### [Try it]
From the opening line of the records through the line bearing "character of one", set down every line exactly.

[Stored items]
(* ===== verification/Huffman.v ===== *)
(** * Huffman: src/HuffmanDecompression/HuffmanTree.hpp and FileCompress.hpp

    The priority queue is [std::priority_queue] with the order of [PtrNodeCompare]; which of
    several nodes of the same weight comes first is its own affair, so it is an interface,
    [PriorityQueue], with the laws [PriorityQueueOk].  A node has both children or none; the
    character of one with children is never set and never used, so it is not there.  Files
    are lists of bytes; [pad] is the padding of [TmpInfo], [junk] the bytes of variables that
    are never written. *)

From S2P Require Import Prelude.
#[local] Open Scope Z_scope.

(** ** HuffmanTree.hpp *)
Record CharInfo := mk_info { ch_ : Z; count_ : Z; code_ : list Z }.

Definition set_count (n : Z) (i : CharInfo) : CharInfo := mk_info (ch_ i) n (code_ i).
Definition set_code (c : list Z) (i : CharInfo) : CharInfo := mk_info (ch_ i) (count_ i) c.

Inductive HuffmanTreeNode :=
  | Leaf (weight : CharInfo)
  | Parent (count : Z) (pLeft pRight : HuffmanTreeNode).

(** [_weight._count] *)
Definition node_count (t : HuffmanTreeNode) : Z := match t with Leaf w => count_ w | Parent n _ _ => n end.

(** [std::priority_queue]: [top] is a node no other is above, that is of least count. *)
Class PriorityQueue (Q : Type) := {
  pq_empty : Q;
  pq_push : HuffmanTreeNode → Q → Q;
  pq_top : Q → option HuffmanTreeNode;
  pq_pop : Q → Q
}.

Class PriorityQueueOk (Q : Type) `{!PriorityQueue Q} := {
  pq_elems : Q → list HuffmanTreeNode;
  pq_empty_elems : pq_elems pq_empty = [];
  pq_push_elems x q : pq_elems (pq_push x q) ≡ₚ x :: pq_elems q;
  pq_top_none q : pq_top q = None ↔ pq_elems q = [];
  pq_top_elems q x : pq_top q = Some x → pq_elems q ≡ₚ x :: pq_elems (pq_pop q);
  pq_top_least q x y : pq_top q = Some x → y ∈ pq_elems q → node_count x ≤ node_count y
}.

Section huffman.
Context {Q : Type} `{!PriorityQueue Q} (pad : list Z) (junk : Z).

(** [CharInfo::operator+] *)
Definition add_count (a b : Z) : Z := u32 (a + b).

(** The nodes of the characters that occur: [operator!=] compares counts. *)
Fixpoint push_all (array : list CharInfo) (invalid : Z) (hp : Q) : Q :=
  match array with
  | [] => hp
  | i :: array => push_all array invalid (if count_ i =? invalid then hp else pq_push (Leaf i) hp)
  end.

(** [while (hp.size() > 1)]; the size is what is left of the queue after the top is taken. *)
Fixpoint merge_loop (fuel : nat) (hp : Q) : result Q :=
  match fuel with
  | O => OutOfFuel
  | S fuel =>
      match pq_top hp with
      | None => Ok hp
      | Some pLeft =>
          let hp1 := pq_pop hp in
          match pq_top hp1 with
          | None => Ok hp
          | Some pRight =>
              merge_loop fuel (pq_push (Parent (add_count (node_count pLeft) (node_count pRight)) pLeft pRight) (pq_pop hp1))
          end
      end
  end.

(** [_CreateHuffmantree]; [top] of an empty queue is undefined. *)
Definition CreateHuffmantree (array : list CharInfo) (invalid : Z) : result HuffmanTreeNode :=
  hp ← merge_loop (S (length array)) (push_all array invalid pq_empty);
  of_opt (pq_top hp).

(** ** FileCompress.hpp *)
Definition infos_new : list CharInfo := map (λ i, mk_info (Z.of_nat i) 0 []) (seq 0 256).

Definition info_at (infos : list CharInfo) (c : Z) : result CharInfo := of_opt (infos !! Z.to_nat c).

Fixpoint GenerateHuffmanCode (infos : list CharInfo) (root : HuffmanTreeNode) (code : list Z) : list CharInfo :=
  match root with
  | Leaf w => alter (set_code code) (Z.to_nat (ch_ w)) infos
  | Parent _ l r =>
      let infos := GenerateHuffmanCode infos l (code ++ [48]) in
      GenerateHuffmanCode infos r (code ++ [49])
  end.

Fixpoint count_loop (file : list Z) (infos : list CharInfo) : list CharInfo :=
  match file with
  | [] => infos
  | c :: file => count_loop file (alter (λ i, set_count (u32 (count_ i + 1)) i) (Z.to_nat c) infos)
  end.

(** One [TmpInfo] in the file. *)
Definition tmp_info (c count : Z) : list Z := [c] ++ pad ++ le_bytes 4 count.

Fixpoint write_infos (infos : list CharInfo) : list Z :=
  match infos with
  | [] => []
  | i :: infos => (if 0 <? count_ i then tmp_info (ch_ i) (count_ i) else []) ++ write_infos infos
  end.

(** The bits of one code into the byte under construction. *)
Fixpoint put_code (code : list Z) (value pos : Z) : result (Z * Z * list Z) :=
  match code with
  | [] => Ok (value, pos, [])
  | b :: code =>
      value ← (if b =? 49 then Ok (u8 (Z.lor value (Z.shiftl 1 pos)))
               else if b =? 48 then Ok (u8 (Z.land value (Z.lnot (Z.shiftl 1 pos)))) else Ub);
      if pos + 1 =? 8 then '(v, p, out) ← put_code code 0 0; Ok (v, p, value :: out)
      else put_code code value (pos + 1)
  end.

Fixpoint put_loop (file : list Z) (infos : list CharInfo) (value pos : Z) : result (list Z) :=
  match file with
  | [] => Ok (if 0 <? pos then [value] else [])
  | c :: file =>
      i ← info_at infos c;
      '(value, pos, out) ← put_code (code_ i) value pos;
      rest ← put_loop file infos value pos;
      Ok (out ++ rest)
  end.

(** [Compress]: the file it writes. *)
Definition Compress (infos : list CharInfo) (file : list Z) : result (list Z) :=
  let infos := count_loop file infos in
  tree ← CreateHuffmantree infos 0;
  let infos := GenerateHuffmanCode infos tree [] in
  data ← put_loop file infos 0 0;
  Ok (write_infos infos ++ tmp_info junk (2 ^ 32 - 1) ++ data).

(** [while (info._count != -1)]: the infos and the rest of the file.  A record that is cut
    short is read as indeterminate, and at the end of the file the loop does not end. *)
Fixpoint read_infos (fuel : nat) (file : list Z) (infos : list CharInfo) : result (list CharInfo * list Z) :=
  match fuel with
  | O => OutOfFuel
  | S fuel =>
      if bool_decide (length file < 8)%nat then Ub else
      c ← file.[0];
      let count := le_val (take 4 (drop 4 file)) in
      if count =? 2 ^ 32 - 1 then Ok (infos, drop 8 file)
      else read_infos fuel (drop 8 file) (<[Z.to_nat c := mk_info c count (match infos !! Z.to_nat c with Some i => code_ i | None => [] end)]> infos)
  end.

(** The bits [i] to 7 of a byte: where the walk stands, the characters missing and those
    written. *)
Fixpoint byte_loop (k : nat) (i ch : Z) (root cur : HuffmanTreeNode) (n : Z) : result (HuffmanTreeNode * Z * list Z) :=
  match k with
  | O => Ok (cur, n, [])
  | S k =>
      match cur with
      | Leaf _ => Ub
      | Parent _ l r =>
          match (if Z.land ch (Z.shiftl 1 i) =? 0 then l else r) with
          | Leaf w =>
              let n := u32 (n - 1) in
              if n =? 0 then Ok (root, n, [u8 (ch_ w)])
              else '(cur, n, out) ← byte_loop k (i + 1) ch root root n; Ok (cur, n, u8 (ch_ w) :: out)
          | cur => byte_loop k (i + 1) ch root cur n
          end
      end
  end.

(** [char ch = fgetc(fout)]: plain [char] is signed, and [EOF] is -1. *)
Definition EOF : Z := -1.
Definition s8 (c : Z) : Z := if c <? 128 then c else c - 256.
Definition fgetc (file : list Z) : Z * list Z := match file with [] => (EOF, []) | c :: file => (s8 c, file) end.

Fixpoint decode_loop (fuel : nat) (ch : Z) (file : list Z) (root cur : HuffmanTreeNode) (n : Z) : result (list Z) :=
  match fuel with
  | O => OutOfFuel
  | S fuel =>
      if negb (ch =? EOF) || (0 <? n) then
        '(cur, n, out) ← byte_loop 8 0 ch root cur n;
        let '(ch, file) := fgetc file in
        rest ← decode_loop fuel ch file root cur n;
        Ok (out ++ rest)
      else Ok []
  end.

(** [Uncompress]: the file it writes; at most [fuel] bytes of codes are read. *)
Definition Uncompress (fuel : nat) (infos : list CharInfo) (file : list Z) : result (list Z) :=
  '(infos, file) ← read_infos (S (length file)) file infos;
  root ← CreateHuffmantree infos 0;
  let n := node_count root in
  let '(ch, file) := fgetc file in
  decode_loop fuel ch file root root n.
End huffman.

### [Finished exercise]
(* ===== verification/Huffman.v ===== *)
(** * Huffman: src/HuffmanDecompression/HuffmanTree.hpp and FileCompress.hpp

    The priority queue is [std::priority_queue] with the order of [PtrNodeCompare]; which of
    several nodes of the same weight comes first is its own affair, so it is an interface,
    [PriorityQueue], with the laws [PriorityQueueOk].  A node has both children or none; the
    character of one with children is never set and never used, so it is not there.  Files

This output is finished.